On the other hand, campuses like IIT Delhi are almost entirely zero waste, sending less than 10 percent of their waste to landfills. So are very modest areas of Palam area, where home composting and segregation leave little to be dumped. Why are Delhi's citizens allowed to flout civic laws and poison hundreds of thousands of other citizens?
Delhi is the most (air) polluted city in the world. Landfill fires have to be ended as a single-minded pursuit. The long and the short of this is that less than 20 percent of the waste should leave the ward in which it is generated.
Leaves to organic waste are to be managed by neighbourhoods, with subsidy based on their property tax rate. Wealthier areas get less subsidy, but also benefit from a sliding tax if they meet high levels of decentralisation collectively. Unrecognised slums should be part of this too.

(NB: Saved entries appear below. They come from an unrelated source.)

Lemma non_query_urls_are_never_stamped_witness :
  applyMutations Fake.queryRequestPath
    [StampRetryCount 1; StampRetryReason None 503; StampClientStartTime "1700000000";
     StampRetryCount 2]
    0%nat {[0%nat := mkURL "/session/heartbeat" "requestId=7"]}
  = Ok (0%nat, {[0%nat := mkURL "/session/heartbeat" "requestId=7"]}).
Proof.
  apply (non_query_urls_are_never_stamped Fake.queryRequestPath
           {[0%nat := mkURL "/session/heartbeat" "requestId=7"]} 0%nat
           (mkURL "/session/heartbeat" "requestId=7")).
  - reflexivity.
  - reflexivity.
Defined.

(** ** The heartbeat *)

(** C8: when the keep-alive is answered with the session-expired signal
    and the renewal succeeds, [heartbeatMain] returns no error; when it is
    answered with another application-level error, [heartbeatMain] returns
    the driver error numbered [ErrFailedToHeartbeat], carrying the numeric
    code of the payload. *)
Theorem heartbeat_renews_or_fails_to_heartbeat {Env : Type}
  (ErrFailedToHeartbeat : Z) (hb : @Heartbeat.heartbeat Env) (e e1 : Env) :
  (Heartbeat.FuncPost hb e = (inr Heartbeat.SessionExpired, e1) ->
   forall e2, Heartbeat.FuncRenewSession hb e1 = (None, e2) ->
              Heartbeat.heartbeatMain ErrFailedToHeartbeat hb e = (None, e2))
  /\ (forall code,
        Heartbeat.FuncPost hb e = (inr (Heartbeat.AppError code), e1) ->
        Heartbeat.heartbeatMain ErrFailedToHeartbeat hb e
        = (Some (Heartbeat.DriverError ErrFailedToHeartbeat code), e1)).
Proof.
  split.
  - intros Hp e2 Hr. unfold Heartbeat.heartbeatMain. rewrite Hp, Hr. reflexivity.
  - intros code Hp. unfold Heartbeat.heartbeatMain. rewrite Hp. reflexivity.
Qed.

A third category that requires support is the informal sector-wastepickers, waste aggregators, and itinerant buys who buy waste from the doorstep on their cycles. They require social security, recognition and space for safe work, so their contribution to reducing waste at landfills is not their own cost.
Waste Segregation is the Way Forward
Recently, I came home to a massive, smoky fire. Dry leaves from the many parks in my posh locality were on fire. The residents were quick to blame the South Delhi Municipal Corporation for not collecting this on time. We are a top Delhi colony, they told each other. Such self-entitlement must end. There’s no reason not to fine those whose actions endanger the lives and health of others. When we sternly fine those not following traffic rules. Why ignore those violating waste management rules?
While compost infra subsidies are important, markets remain a bane. Not every locality can absorb all that it composts. Government buy-back at fixed rates and pre-agreed quantities can go a long way to encourage composting of both leaves and organic waste. Our vegetable and fruit mandis in particular need help to close the loop by strengthening existing linkages with gaushalas and via composting.
Similarly, plastic and even paper must be reduced, with the refill economy kicking in. Apart from veering us to the circular economy, it also ensures less flammable waste is likely to reach the landfill. Too often, waste-to-energy (WTE) plants are presented as a cleaner alternative to landfills. This isn’t the case at all, for WTE is also intensely polluting and unsafe.
Delhi’s Okhla WTE plant has been fined every now and then for flouting standards-indicating the dangers this poses to human health. Infact, centralisation isn’t the response at all. With two exceptions: bio-remediation of landfills and upgrading existing ones. Bioremediation creates more space while upgradation, such as robust methane and leachate management, reduces the chances of fires and pollution.
Municipalities in Delhi have demonstrated they can’t do this alone. They are frequently stuffed with boastful, arrogant know-alls without the vision or the skills. Many councillors bully commissioners and placate their voters.
The occasional good leader leaves in a year or two, with little opportunity for institutional change. Most still flog the efficient segregation and collection model as an ideal. Even worse, they’re genuinely poor at managing partners. It is not possible for most skilled NGOs and others to invest in a municipality where letters go missing in action, and actions that should take a few days stretch out to months.
It is easier for potential partners to step out to other states, with more welcoming and engaged local bodies. This must change if the landfill fires have to end in Delhi. The capital city needs joint, transparent strategic planning for systemic change, train its elected representatives, learn to hold communities and other waste generators responsible, along with investing in decentralised waste management with zest. Bring it all on!
(Bharati Chaturvedi is the Founder and Director of NGO Chintan Environmental Research and Action Group. This is an opinion piece and the views expressed above are the author’s own. The Quint neither endorses nor is responsible for them.)